* To do *
Print each line from the start of the records below up through the line where "renegotiations ([control_channel.go]); the" is found, exactly as given.

* The data *
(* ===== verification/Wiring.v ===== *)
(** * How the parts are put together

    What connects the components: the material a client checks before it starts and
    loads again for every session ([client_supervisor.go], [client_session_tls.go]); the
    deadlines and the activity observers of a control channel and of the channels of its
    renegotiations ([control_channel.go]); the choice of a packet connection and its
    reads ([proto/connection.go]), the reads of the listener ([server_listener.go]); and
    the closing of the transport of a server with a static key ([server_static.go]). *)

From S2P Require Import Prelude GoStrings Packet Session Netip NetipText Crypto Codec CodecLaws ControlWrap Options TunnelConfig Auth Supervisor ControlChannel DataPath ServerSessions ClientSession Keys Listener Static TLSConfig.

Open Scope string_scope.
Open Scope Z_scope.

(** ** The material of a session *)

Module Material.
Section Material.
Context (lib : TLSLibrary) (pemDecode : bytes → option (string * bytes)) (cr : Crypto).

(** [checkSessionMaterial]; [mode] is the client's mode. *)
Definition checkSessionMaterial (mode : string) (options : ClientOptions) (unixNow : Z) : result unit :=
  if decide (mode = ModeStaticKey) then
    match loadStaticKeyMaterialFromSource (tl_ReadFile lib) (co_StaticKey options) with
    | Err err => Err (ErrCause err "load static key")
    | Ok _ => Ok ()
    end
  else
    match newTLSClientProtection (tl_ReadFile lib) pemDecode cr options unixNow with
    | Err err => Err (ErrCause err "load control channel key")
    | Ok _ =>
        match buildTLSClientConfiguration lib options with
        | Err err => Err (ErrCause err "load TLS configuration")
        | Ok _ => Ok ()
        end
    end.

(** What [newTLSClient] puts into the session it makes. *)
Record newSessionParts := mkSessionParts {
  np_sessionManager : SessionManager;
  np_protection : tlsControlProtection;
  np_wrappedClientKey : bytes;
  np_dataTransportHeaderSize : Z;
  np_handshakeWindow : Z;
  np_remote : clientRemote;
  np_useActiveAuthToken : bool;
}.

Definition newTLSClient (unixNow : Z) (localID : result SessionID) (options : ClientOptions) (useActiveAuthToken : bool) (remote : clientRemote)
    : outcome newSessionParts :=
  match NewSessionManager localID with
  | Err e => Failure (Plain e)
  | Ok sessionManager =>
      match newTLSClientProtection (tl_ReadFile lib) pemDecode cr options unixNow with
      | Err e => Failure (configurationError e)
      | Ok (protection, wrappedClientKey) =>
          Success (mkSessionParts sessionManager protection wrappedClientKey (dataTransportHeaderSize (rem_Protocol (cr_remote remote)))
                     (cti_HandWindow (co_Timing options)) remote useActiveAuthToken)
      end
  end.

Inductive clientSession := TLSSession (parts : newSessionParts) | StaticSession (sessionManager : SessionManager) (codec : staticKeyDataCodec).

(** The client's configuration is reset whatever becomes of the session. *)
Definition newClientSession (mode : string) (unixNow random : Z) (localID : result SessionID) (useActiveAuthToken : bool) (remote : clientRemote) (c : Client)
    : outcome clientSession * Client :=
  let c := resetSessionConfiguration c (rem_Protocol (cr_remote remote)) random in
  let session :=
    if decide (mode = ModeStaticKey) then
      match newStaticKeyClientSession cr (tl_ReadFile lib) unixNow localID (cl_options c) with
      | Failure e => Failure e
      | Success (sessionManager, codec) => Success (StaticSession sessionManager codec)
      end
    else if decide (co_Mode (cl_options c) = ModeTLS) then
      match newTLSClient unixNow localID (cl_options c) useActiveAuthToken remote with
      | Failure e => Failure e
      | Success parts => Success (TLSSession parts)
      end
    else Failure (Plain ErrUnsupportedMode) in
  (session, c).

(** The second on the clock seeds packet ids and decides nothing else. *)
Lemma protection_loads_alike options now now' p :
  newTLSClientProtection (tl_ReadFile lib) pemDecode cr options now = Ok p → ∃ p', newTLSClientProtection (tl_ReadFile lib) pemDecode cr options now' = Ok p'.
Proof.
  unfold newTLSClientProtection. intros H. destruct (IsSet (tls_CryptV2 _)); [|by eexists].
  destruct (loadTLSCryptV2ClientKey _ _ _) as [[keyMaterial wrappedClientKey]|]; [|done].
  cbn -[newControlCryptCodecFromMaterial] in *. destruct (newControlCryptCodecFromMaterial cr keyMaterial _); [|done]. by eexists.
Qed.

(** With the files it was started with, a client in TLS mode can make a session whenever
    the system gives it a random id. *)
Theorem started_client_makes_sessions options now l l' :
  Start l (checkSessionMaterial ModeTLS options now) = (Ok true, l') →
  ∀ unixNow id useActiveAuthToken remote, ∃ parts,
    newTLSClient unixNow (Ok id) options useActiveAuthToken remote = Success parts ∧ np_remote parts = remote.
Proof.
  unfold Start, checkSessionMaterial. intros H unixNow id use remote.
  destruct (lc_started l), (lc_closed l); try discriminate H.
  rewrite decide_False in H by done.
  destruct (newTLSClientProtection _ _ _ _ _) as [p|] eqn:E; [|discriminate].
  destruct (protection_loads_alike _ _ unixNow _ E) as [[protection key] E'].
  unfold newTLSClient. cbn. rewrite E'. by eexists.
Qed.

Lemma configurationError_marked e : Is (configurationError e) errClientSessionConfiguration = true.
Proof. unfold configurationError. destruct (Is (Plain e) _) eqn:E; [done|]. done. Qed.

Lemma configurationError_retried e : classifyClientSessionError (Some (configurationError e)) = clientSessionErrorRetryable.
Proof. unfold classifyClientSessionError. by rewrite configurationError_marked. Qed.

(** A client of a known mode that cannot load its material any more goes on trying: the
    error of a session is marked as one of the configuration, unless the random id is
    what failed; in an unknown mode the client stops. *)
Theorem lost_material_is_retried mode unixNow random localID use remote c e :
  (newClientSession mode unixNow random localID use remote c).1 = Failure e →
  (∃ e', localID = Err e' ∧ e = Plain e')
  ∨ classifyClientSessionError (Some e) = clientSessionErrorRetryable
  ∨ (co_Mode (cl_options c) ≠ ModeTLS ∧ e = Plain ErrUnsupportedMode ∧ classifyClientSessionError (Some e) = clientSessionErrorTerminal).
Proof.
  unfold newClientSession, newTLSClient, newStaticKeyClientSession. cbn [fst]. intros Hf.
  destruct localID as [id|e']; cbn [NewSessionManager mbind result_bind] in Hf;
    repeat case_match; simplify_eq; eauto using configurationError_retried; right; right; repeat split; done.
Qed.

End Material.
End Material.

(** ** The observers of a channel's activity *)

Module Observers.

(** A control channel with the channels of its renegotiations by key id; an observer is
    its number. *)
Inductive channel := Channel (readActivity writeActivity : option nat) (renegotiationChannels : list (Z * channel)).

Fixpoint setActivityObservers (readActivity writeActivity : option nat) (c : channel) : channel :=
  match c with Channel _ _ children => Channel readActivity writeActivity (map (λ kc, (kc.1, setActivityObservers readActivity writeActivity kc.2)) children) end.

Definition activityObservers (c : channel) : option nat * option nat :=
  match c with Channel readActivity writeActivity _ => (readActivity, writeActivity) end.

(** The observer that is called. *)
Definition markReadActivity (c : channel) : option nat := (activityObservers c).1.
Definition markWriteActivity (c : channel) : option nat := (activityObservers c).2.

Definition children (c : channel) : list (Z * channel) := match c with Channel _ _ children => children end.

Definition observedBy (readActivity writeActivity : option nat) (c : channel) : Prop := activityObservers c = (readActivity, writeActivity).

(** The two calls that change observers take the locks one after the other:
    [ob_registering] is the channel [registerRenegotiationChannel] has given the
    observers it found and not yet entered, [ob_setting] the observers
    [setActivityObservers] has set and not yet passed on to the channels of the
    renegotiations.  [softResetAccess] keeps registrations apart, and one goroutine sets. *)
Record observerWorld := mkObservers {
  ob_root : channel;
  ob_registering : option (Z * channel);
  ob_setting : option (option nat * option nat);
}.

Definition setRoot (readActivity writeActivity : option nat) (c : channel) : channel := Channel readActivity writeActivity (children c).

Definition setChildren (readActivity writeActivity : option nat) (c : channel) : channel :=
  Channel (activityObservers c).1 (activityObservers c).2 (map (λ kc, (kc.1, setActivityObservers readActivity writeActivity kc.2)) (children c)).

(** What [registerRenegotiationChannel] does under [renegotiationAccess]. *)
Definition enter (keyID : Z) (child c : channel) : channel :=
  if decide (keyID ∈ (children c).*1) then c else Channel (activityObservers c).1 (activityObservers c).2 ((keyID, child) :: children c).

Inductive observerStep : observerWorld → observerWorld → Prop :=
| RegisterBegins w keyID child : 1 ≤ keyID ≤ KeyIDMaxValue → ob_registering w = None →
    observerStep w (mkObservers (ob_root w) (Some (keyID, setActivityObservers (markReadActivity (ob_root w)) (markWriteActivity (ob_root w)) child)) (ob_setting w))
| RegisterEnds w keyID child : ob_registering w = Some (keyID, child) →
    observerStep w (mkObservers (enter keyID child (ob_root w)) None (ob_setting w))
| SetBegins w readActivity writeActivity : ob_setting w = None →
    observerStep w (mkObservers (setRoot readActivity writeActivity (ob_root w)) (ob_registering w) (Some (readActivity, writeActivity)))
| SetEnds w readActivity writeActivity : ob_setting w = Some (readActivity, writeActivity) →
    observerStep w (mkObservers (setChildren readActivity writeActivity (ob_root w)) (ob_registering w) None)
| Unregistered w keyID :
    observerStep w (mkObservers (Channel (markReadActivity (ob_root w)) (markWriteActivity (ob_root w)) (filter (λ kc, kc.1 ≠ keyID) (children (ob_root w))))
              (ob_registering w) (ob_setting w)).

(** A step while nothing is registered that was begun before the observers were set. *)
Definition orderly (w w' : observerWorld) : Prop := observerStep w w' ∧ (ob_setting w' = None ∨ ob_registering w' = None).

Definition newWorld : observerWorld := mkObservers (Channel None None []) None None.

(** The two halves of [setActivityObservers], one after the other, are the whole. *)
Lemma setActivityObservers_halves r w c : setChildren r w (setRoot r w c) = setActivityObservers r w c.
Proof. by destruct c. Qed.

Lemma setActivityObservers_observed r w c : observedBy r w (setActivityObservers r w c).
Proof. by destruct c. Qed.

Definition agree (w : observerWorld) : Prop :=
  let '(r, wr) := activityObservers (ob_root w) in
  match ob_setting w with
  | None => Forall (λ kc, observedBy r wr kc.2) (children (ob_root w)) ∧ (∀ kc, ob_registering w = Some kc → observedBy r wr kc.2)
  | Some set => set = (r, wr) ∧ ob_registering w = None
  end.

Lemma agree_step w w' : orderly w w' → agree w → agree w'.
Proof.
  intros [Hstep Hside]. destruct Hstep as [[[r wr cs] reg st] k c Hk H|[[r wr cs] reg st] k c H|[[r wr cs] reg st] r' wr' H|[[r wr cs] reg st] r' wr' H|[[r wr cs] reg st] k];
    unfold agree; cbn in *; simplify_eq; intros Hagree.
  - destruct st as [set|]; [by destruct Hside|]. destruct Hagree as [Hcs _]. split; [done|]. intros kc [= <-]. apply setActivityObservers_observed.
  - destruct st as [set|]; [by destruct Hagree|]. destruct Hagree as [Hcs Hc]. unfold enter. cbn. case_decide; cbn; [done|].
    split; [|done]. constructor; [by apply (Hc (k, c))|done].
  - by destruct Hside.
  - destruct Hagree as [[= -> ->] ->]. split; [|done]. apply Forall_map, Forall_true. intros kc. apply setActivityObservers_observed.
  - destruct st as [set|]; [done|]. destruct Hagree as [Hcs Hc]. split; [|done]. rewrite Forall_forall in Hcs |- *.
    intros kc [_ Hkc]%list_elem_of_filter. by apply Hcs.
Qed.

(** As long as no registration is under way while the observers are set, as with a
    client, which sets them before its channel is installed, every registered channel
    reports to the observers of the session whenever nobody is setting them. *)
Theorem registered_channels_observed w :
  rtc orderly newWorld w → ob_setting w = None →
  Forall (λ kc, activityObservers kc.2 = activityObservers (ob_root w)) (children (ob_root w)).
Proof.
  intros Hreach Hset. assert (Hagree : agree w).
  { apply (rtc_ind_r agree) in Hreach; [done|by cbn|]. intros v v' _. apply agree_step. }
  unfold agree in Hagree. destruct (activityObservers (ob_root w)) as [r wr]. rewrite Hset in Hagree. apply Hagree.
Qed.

* Task response *
(* ===== verification/Wiring.v ===== *)
(** * How the parts are put together

    What connects the components: the material a client checks before it starts and
    loads again for every session ([client_supervisor.go], [client_session_tls.go]); the
    deadlines and the activity observers of a control channel and of the channels of its
    renegotiations ([control_channel.go]); the choice of a packet connection and its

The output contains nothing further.